Top of Dataset

(** * ctypes_example: the native Point library and the string example

    A shallow embedding of [clib2/Point.c] and of the C function and the
    Python calls shown in [clib1/ctypes.md], with the properties the
    specification states about them.

    Conventions of the embedding.
    - [int] is a 32-bit two's-complement integer, held as a [Z] and wrapped
      after every increment.  ISO C leaves signed overflow undefined; the
      embedding takes the wrap-around of the usual targets.
    - Memory is a list of objects addressed by their index; an object is never
      reused after it was freed, so a dangling pointer stays dangling.  Only
      [malloc_reusing] hands a freed block out again, to show what the
      usual allocators make of a stale pointer.
    - What ISO C leaves undefined on memory (null or dangling dereference,
      reading an uninitialised field, invalid or double free, reading past
      the end of a buffer) is an explicit outcome [Undef].
    - [printf] appends an event with its format and arguments to the output.
      For a null pointer given for [%s] it follows the C library of the
      article's target, which prints the text (null).
    - The target is the one of the article: [size_t] has 64 bits and
      [wchar_t] four bytes, low byte first. *)

From Stdlib Require Import ZArith Lia String Ascii List.
From stdpp Require Import base list.
Import ListNotations.

Open Scope Z_scope.

(** ** C integers *)

Module CInt.

Definition INT_MAX : Z := 2147483647.
Definition INT_MIN : Z := -2147483648.

Definition in_int (z : Z) : Prop := INT_MIN <= z <= INT_MAX.

(** The value of type [int] that a mathematical result is stored as. *)
Definition wrap_int (z : Z) : Z := (z - INT_MIN) mod 2 ^ 32 + INT_MIN.

(** The value that [v++] stores. *)
Definition int_incr (z : Z) : Z := wrap_int (z + 1).

(** Conversion of an [int] to [size_t] (64 bits), as in [ii < strlen(s)]. *)
Definition to_size_t (z : Z) : Z := z mod 2 ^ 64.

(** The largest size of an object. *)
Definition PTRDIFF_MAX : Z := 2 ^ 63 - 1.

End CInt.
Export CInt.

(** ** Memory, output and the monad of native code *)

(** Modelled from the spec: [Point.h] is not among the sources; the
    specification gives Point as two fixed-width signed integers, x then y. *)
Record Point : Type := mkPoint { x : Z; y : Z }.

Definition wf_Point (p : Point) : Prop := in_int (x p) /\ in_int (y p).

(** Who provided the storage of an object: the caller (a variable or a host
    structure passed by reference) or [malloc]. *)
Inductive storage : Type := Automatic | Malloced.

Inductive status : Type := Allocated | Released.

(** An object of type Point in memory; a field is [None] until it is
    written for the first time. *)
Record object : Type := mkObject {
  origin : storage;
  life : status;
  obj_x : option Z;
  obj_y : option Z
}.

Inductive ptr : Type := NULL | Ptr (b : nat).

Inductive value : Type := VInt (z : Z) | VPtr (a : ptr).

Inductive event : Type := Printf (fmt : string) (args : list value).

(** [heap_room] is the number of objects [malloc] can still provide. *)
Record state : Type := mkState {
  counter : Z;
  mem : list object;
  heap_room : nat;
  stdout : list event
}.

Inductive ub : Type :=
| NullDeref
| WildPointer
| UseAfterFree
| UninitRead
| InvalidFree
| DoubleFree
| OutOfBounds.

(** The result of running native code: a normal return, undefined behaviour,
    or (for the one loop of the sources) an iteration bound that ran out. *)
Inductive outcome (A : Type) : Type :=
| Ok (a : A)
| Undef (u : ub)
| OutOfFuel.
Arguments Ok {A} a.
Arguments Undef {A} u.
Arguments OutOfFuel {A}.

Definition M (A : Type) : Type := state -> outcome (A * state).

Definition ret {A} (a : A) : M A := fun s => Ok (a, s).

Definition bind {A B} (m : M A) (k : A -> M B) : M B :=
  fun s => match m s with
           | Ok (a, s') => k a s'
           | Undef u => Undef u
           | OutOfFuel => OutOfFuel
           end.

Definition undef {A} (u : ub) : M A := fun _ => Undef u.

Declare Scope native_scope.
Delimit Scope native_scope with native.
Notation "'do' v <- m ; k" := (bind m (fun v => k))
  (at level 10, v name, m at level 100, k at level 200) : native_scope.
Notation "m ;; k" := (bind m (fun _ => k))
  (at level 100, k at level 200, right associativity) : native_scope.
Open Scope native_scope.

Definition set_counter (c : Z) (s : state) : state :=
  mkState c (mem s) (heap_room s) (stdout s).
Definition set_mem (m : list object) (s : state) : state :=
  mkState (counter s) m (heap_room s) (stdout s).
Definition set_heap_room (n : nat) (s : state) : state :=
  mkState (counter s) (mem s) n (stdout s).
Definition set_stdout (o : list event) (s : state) : state :=
  mkState (counter s) (mem s) (heap_room s) o.

Definition printf (fmt : string) (args : list value) : M unit :=
  fun s => Ok (tt, set_stdout (stdout s ++ [Printf fmt args]) s).

(** The live object a pointer designates, or the undefined behaviour of
    dereferencing it. *)
Definition deref (a : ptr) : M (nat * object) :=
  fun s => match a with
           | NULL => Undef NullDeref
           | Ptr b => match mem s !! b with
                      | None => Undef WildPointer
                      | Some o => match life o with
                                  | Released => Undef UseAfterFree
                                  | Allocated => Ok ((b, o), s)
                                  end
                      end
           end.

Definition read_field (f : object -> option Z) (a : ptr) : M Z :=
  do bo <- deref a;
  match f (snd bo) with
  | Some z => ret z
  | None => undef UninitRead
  end.

Definition load_x : ptr -> M Z := read_field obj_x.
Definition load_y : ptr -> M Z := read_field obj_y.

Definition with_x (z : Z) (o : object) : object :=
  mkObject (origin o) (life o) (Some z) (obj_y o).
Definition with_y (z : Z) (o : object) : object :=
  mkObject (origin o) (life o) (obj_x o) (Some z).
Definition with_life (l : status) (o : object) : object :=
  mkObject (origin o) l (obj_x o) (obj_y o).

Definition write_field (w : Z -> object -> object) (a : ptr) (z : Z) : M unit :=
  do bo <- deref a;
  fun s => Ok (tt, set_mem (<[fst bo := w z (snd bo)]> (mem s)) s).

Definition store_x : ptr -> Z -> M unit := write_field with_x.
Definition store_y : ptr -> Z -> M unit := write_field with_y.

(** [malloc(sizeof(Point))]: a fresh uninitialised object, or [NULL] when the
    heap has no room left. *)
Definition malloc_Point : M ptr :=
  fun s => match heap_room s with
           | O => Ok (NULL, s)
           | S n =>
               Ok (Ptr (length (mem s)),
                   set_heap_room n
                     (set_mem (mem s ++ [mkObject Malloced Allocated None None]) s))
           end.

(** [free(p)]: nothing for [NULL]; otherwise [p] must be a live object that
    [malloc] returned. *)
Definition free (a : ptr) : M unit :=
  fun s => match a with
           | NULL => Ok (tt, s)
           | Ptr b =>
               match mem s !! b with
               | None => Undef InvalidFree
               | Some o =>
                   match origin o, life o with
                   | Automatic, _ => Undef InvalidFree
                   | Malloced, Released => Undef DoubleFree
                   | Malloced, Allocated =>
                       Ok (tt, set_heap_room (S (heap_room s))
                                 (set_mem (<[b := with_life Released o]> (mem s)) s))
                   end
               end
           end.

(** ** clib2/Point.c *)

(** [static int counter = 0;] is the [counter] field of the state. *)
Definition initial_state (room : nat) : state := mkState 0 [] room [].

(** [counter++] *)
Definition counter_post_incr : M Z :=
  fun s => Ok (counter s, set_counter (int_incr (counter s)) s).

Definition showPoint (point : Point) : M unit :=
  printf "Point in C      is (%d, %d)\n" [VInt (x point); VInt (y point)].

Definition showPointRef (point : ptr) : M unit :=
  do vx <- load_x point;
  do vy <- load_y point;
  printf "Point in C      is (%d, %d)\n" [VInt vx; VInt vy].

Definition movePoint (point : Point) : M unit :=
  printf "Point in C      is (%d, %d)\n" [VInt (x point); VInt (y point)];;
  let point := mkPoint (int_incr (x point)) (y point) in
  let point := mkPoint (x point) (int_incr (y point)) in
  printf "Point in C      is (%d, %d)\n" [VInt (x point); VInt (y point)].

Definition movePointRef (point : ptr) : M unit :=
  do vx <- load_x point;
  do vy <- load_y point;
  printf "Point in C      is (%d, %d)\n" [VInt vx; VInt vy];;
  (do v <- load_x point; store_x point (int_incr v));;
  (do v <- load_y point; store_y point (int_incr v));;
  do vx <- load_x point;
  do vy <- load_y point;
  printf "New point in C  is (%d, %d)\n" [VInt vx; VInt vy].

(** [Point point = { counter++, counter++};] the two initialisers are
    evaluated in the order they are written, x before y.  (C leaves the
    order of the initialisers of a list to the compiler; the embedding takes
    the textual order, which is also the order of the two assignments in
    [getPointPointer].) *)
Definition getPoint : M Point :=
  do c1 <- counter_post_incr;
  do c2 <- counter_post_incr;
  let point := mkPoint c1 c2 in
  printf "Returning Point    (%d, %d)\n" [VInt (x point); VInt (y point)];;
  ret point.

Bottom of Dataset

● Exercise requirements
Reproduce word for word the material above, beginning with the line that contains "specification states about them." and ending with the line that contains "after every increment.".

● Task response
    specification states about them.

    Conventions of the embedding.
    - [int] is a 32-bit two's-complement integer, held as a [Z] and wrapped
      after every increment.  ISO C leaves signed overflow undefined; the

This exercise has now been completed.